A total of 1451 households used pumps that were offered the free repair service. Out of these, 294 were excluded as our mechanics had not made a repair to their handpumps during the trial period. A further 182 were excluded as it was reported during the household survey that the reference handpump was not their primary water source. Finally, 135 were excluded as there were no children reported in the household, leaving a sample of 840 households served by 139 pumps. These pumps received 412 repairs, of which 41% were repaired within 1 day and 39% more within 2 days.

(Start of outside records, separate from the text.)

(* ===== verification/Effects.v ===== *)
(** * Stateful code that fails without rolling back

    An [async fn] of a service returns a [Result] and changes shared state on
    the way; an error does not undo what was written before it.  [eff S E A] is
    such a computation: it returns an [outcome] and the state it leaves, in
    every case. *)

From stdpp Require Import prelude list.
From S2P Require Import Prelude.

Definition eff (S E A : Type) : Type := S -> outcome E A * S.

Section eff.
Context {S E : Type}.
Implicit Types s : S.

#[global] Instance eff_ret : MRet (eff S E) := fun A a s => (Done a, s).
#[global] Instance eff_bind : MBind (eff S E) := fun A B f m s =>
  match m s with
  | (Done a, s') => f a s'
  | (Fail e, s') => (Fail e, s')
  | (Panic, s') => (Panic, s')
  | (OutOfFuel, s') => (OutOfFuel, s')
  end.

Definition lift_eff {A} (o : outcome E A) : eff S E A := fun s => (o, s).
Definition throw {A} (e : E) : eff S E A := fun s => (Fail e, s).
Definition out_of_fuel {A} : eff S E A := fun s => (OutOfFuel, s).
Definition gets {A} (f : S -> A) : eff S E A := fun s => (Done (f s), s).
Definition modify (f : S -> S) : eff S E () := fun s => (Done (), f s).

(** [match fut.await { Ok(a) => …, Err(e) => … }] *)
Definition attempt {A} (m : eff S E A) : eff S E (E + A) := fun s =>
  match m s with
  | (Done a, s') => (Done (inr a), s')
  | (Fail e, s') => (Done (inl e), s')
  | (Panic, s') => (Panic, s')
  | (OutOfFuel, s') => (OutOfFuel, s')
  end.

(** A [for] loop with an accumulator. *)
Fixpoint for_each {A X} (f : A -> X -> eff S E A) (a : A) (l : list X) : eff S E A :=
  match l with
  | [] => mret a
  | x :: l => a ← f a x; for_each f a l
  end.

End eff.

#[global] Typeclasses Opaque eff.
Arguments eff_bind : simpl never.
Arguments eff_ret : simpl never.

(** ** Reasoning

    [leads m s P]: whatever way [m] ends from [s], its outcome and the state it
    leaves satisfy [P]. *)

Create HintDb eff.

Section rules.
Context {S E : Type}.

Definition leads {A} (m : eff S E A) (s : S) (P : outcome E A -> S -> Prop) : Prop :=
  P (m s).1 (m s).2.

Lemma leads_bind {A B} (m : eff S E A) (f : A -> eff S E B) s (P : outcome E B -> S -> Prop) :
  leads m s (fun o s' => match o with
                         | Done a => leads (f a) s' P
                         | Fail e => P (Fail e) s'
                         | Panic => P Panic s'
                         | OutOfFuel => P OutOfFuel s'
                         end) -> leads (m ≫= f) s P.
Proof. unfold leads, mbind, eff_bind. by destruct (m s) as [[] s']. Qed.

Lemma leads_mono {A} (m : eff S E A) s (P P' : outcome E A -> S -> Prop) :
  leads m s P -> (forall o s', P o s' -> P' o s') -> leads m s P'.
Proof. unfold leads. auto. Qed.

(** What a computation that ends well did. *)
Lemma bind_eff_Done {A B} (m : eff S E A) (f : A -> eff S E B) s b s2 :
  (m ≫= f) s = (Done b, s2) <-> exists a s1, m s = (Done a, s1) /\ f a s1 = (Done b, s2).
Proof.
  unfold mbind, eff_bind. destruct (m s) as [[] s1] eqn:Em; naive_solver.
Qed.

(** *** Changes allowed by a preorder *)

Context (R : S -> S -> Prop) `{!PreOrder R}.

(** [m] changes the state only as [R] allows. *)
Definition confined {A} (m : eff S E A) : Prop := forall s, R s (m s).2.

Lemma confined_ret {A} (a : A) : confined (mret a).
Proof. intros s. cbn. reflexivity. Qed.
Lemma confined_lift {A} (o : outcome E A) : confined (lift_eff o).
Proof. intros s. cbn. reflexivity. Qed.
Lemma confined_throw {A} e : confined (throw (A := A) e).
Proof. intros s. cbn. reflexivity. Qed.
Lemma confined_fuel {A} : confined (out_of_fuel (A := A)).
Proof. intros s. cbn. reflexivity. Qed.
Lemma confined_gets {A} (f : S -> A) : confined (gets f).
Proof. intros s. cbn. reflexivity. Qed.
Lemma confined_modify f : (forall s, R s (f s)) -> confined (modify f).
Proof. intros H s. apply H. Qed.

Lemma confined_bind {A B} (m : eff S E A) (f : A -> eff S E B) :
  confined m -> (forall a, confined (f a)) -> confined (m ≫= f).
Proof.
  intros Hm Hf s. pose proof (Hm s) as H. unfold mbind, eff_bind.
  destruct (m s) as [[a|e| |] s']; cbn in *; try done. etrans; [exact H|apply Hf].
Qed.

(** The continuation may use what the first part returned and left. *)
Lemma confined_bind_at {A B} (m : eff S E A) (f : A -> eff S E B) s :
  R s (m s).2 -> (forall a s', m s = (Done a, s') -> R s' (f a s').2) -> R s ((m ≫= f) s).2.
Proof.
  intros Hm Hf. unfold mbind, eff_bind. destruct (m s) as [[a|e| |] s']; cbn in *; try done.
  etrans; [exact Hm|]. by apply Hf.
Qed.

Lemma confined_attempt {A} (m : eff S E A) : confined m -> confined (attempt m).
Proof. intros Hm s. specialize (Hm s). unfold attempt. by destruct (m s) as [[] s']. Qed.

Lemma confined_for_each {A X} (f : A -> X -> eff S E A) a l :
  (forall a x, confined (f a x)) -> confined (for_each f a l).
Proof.
  intros Hf. revert a. induction l as [|x l IH]; intros a; [apply confined_ret|].
  apply confined_bind; [apply Hf|]. intros a'. apply IH.
Qed.

End rules.

#[export] Hint Resolve confined_ret confined_lift confined_throw confined_fuel confined_gets confined_attempt
  confined_bind confined_for_each : eff.

(** *** Where something comes about

    [turns Q m s]: [Q] does not hold in [s] and holds when [m] has run from [s];
    the part of a run at which it comes about is a part that was run from the
    state the parts before it left. *)

Section turns.
Context {S E : Type} (Q : S -> Prop) {Qdec : forall s, Decision (Q s)}.

Definition turns {A} (m : eff S E A) (s : S) : Prop := ~ Q s /\ Q (m s).2.

Lemma turns_bind {A B} (m : eff S E A) (f : A -> eff S E B) s :
  turns (m ≫= f) s -> turns m s \/ exists a s', m s = (Done a, s') /\ turns (f a) s'.
Proof.
  intros [Hn Hq]. destruct (decide (Q (m s).2)) as [Hm|Hm]; [by left|right]. revert Hq. unfold mbind, eff_bind.
  destruct (m s) as [[a|e| |] s'] eqn:Em; cbn in *; [|done..]. intros Hq. exists a, s'. split; [done|]. by split.
Qed.

Lemma turns_attempt {A} (m : eff S E A) s : turns (attempt m) s -> turns m s.
Proof. intros [Hn Hq]. split; [done|]. revert Hq. unfold attempt. by destruct (m s) as [[] s']. Qed.

Lemma turns_for_each {A X} (f : A -> X -> eff S E A) a l s :
  turns (for_each f a l) s ->
  exists l1 x l2 a' s', l = l1 ++ x :: l2 /\ for_each f a l1 s = (Done a', s') /\ turns (f a' x) s'.
Proof.
  revert a s. induction l as [|x l IH]; intros a s; cbn [for_each]; [by intros []|].
  intros [H|(a' & s' & Hf & H)]%turns_bind; [by exists [], x, l, a, s|].
  apply IH in H as (l1 & y & l2 & b & s2 & -> & Hl & H). exists (x :: l1), y, l2, b, s2. split; [done|]. split; [|done].
  cbn [for_each]. unfold mbind, eff_bind. by rewrite Hf.
Qed.

End turns.

(** *** Not running out of fuel *)

Section fuel.
Context {S E : Type}.

Definition fueled {A} (m : eff S E A) : Prop := forall s, (m s).1 <> OutOfFuel.

Lemma fueled_ret {A} (a : A) : fueled (mret a : eff S E A).
Proof. done. Qed.
Lemma fueled_lift {A} (o : outcome E A) : o <> OutOfFuel -> fueled (lift_eff o).
Proof. by intros Ho s. Qed.
Lemma fueled_throw {A} e : fueled (throw (A := A) e).
Proof. done. Qed.
Lemma fueled_gets {A} (f : S -> A) : fueled (gets f).
Proof. done. Qed.
Lemma fueled_modify f : fueled (modify f).
Proof. done. Qed.
Lemma fueled_bind {A B} (m : eff S E A) (f : A -> eff S E B) :
  fueled m -> (forall a, fueled (f a)) -> fueled (m ≫= f).
Proof.
  intros Hm Hf s. pose proof (Hm s) as H. unfold mbind, eff_bind.
  destruct (m s) as [[a|e| |] s']; cbn in *; [apply Hf|done..].
Qed.
Lemma fueled_gets_bind {A B} (f : S -> A) (k : A -> eff S E B) :
  (forall s, fueled (k (f s))) -> fueled (gets f ≫= k).
Proof. intros Hk s. apply Hk. Qed.
Lemma fueled_attempt {A} (m : eff S E A) : fueled m -> fueled (attempt m).
Proof. intros Hm s. specialize (Hm s). unfold attempt. by destruct (m s) as [[] s']. Qed.
Lemma fueled_for_each {A X} (f : A -> X -> eff S E A) a l :
  (forall a x, x ∈ l -> fueled (f a x)) -> fueled (for_each f a l).
Proof.
  revert a. induction l as [|x l IH]; intros a Hf; [apply fueled_ret|].
  apply fueled_bind; [apply Hf; left|]. intros a'. apply IH. intros. apply Hf. by right.
Qed.

End fuel.

#[export] Hint Resolve fueled_ret fueled_lift fueled_throw fueled_gets fueled_modify fueled_bind
  fueled_attempt : eff.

The longest repair time was 11 days. In the self-controlled analysis, an additional 89 households were excluded because the families living in the dwelling had changed between the two surveys.

Statistical Analysis

Using the data from the second household survey, we first performed bivariate analysis to test the relationship between speed of pump repairs and self-reported diarrhea. We then used the household-matched data from the first survey to compare the period prevalence of diarrhea reported in 2013 against repair performance measured in 2015. This was to determine whether any relationship between the outcome and exposure was due to time-invariant characteristics of the household that were somehow correlated to the speed of repairs and not due to the repair service itself.

We then performed a cross-sectional analysis, fitting multivariable logistic regression models of self-reported diarrhea using the data from the 2015 household survey to adjust for covariates that have been shown to affect diarrhea period prevalence in the WASH-related literature. We fitted a series of multivariable regression models that iteratively adjust for an additional thematic block of covariates: (1) socioeconomic factors, (2) dwelling factors, and (3) WASH factors (see the Results for detailed factors). Additionally, we fitted a model with interaction terms to further explore results of the first three models, which was also guided by the WASH-related literature. Standard errors were adjusted for clustering using the three geographical zones to control for potentially unobserved/unquantified factors that are hypothesized to be correlated among households within each zone [42]. Because multiple households typically share a handpump, the handpump was another potential analytical unit for the clustering of standard errors between households. As a robustness check, we performed an additional analysis that clustered errors by pump instead of geographical zone.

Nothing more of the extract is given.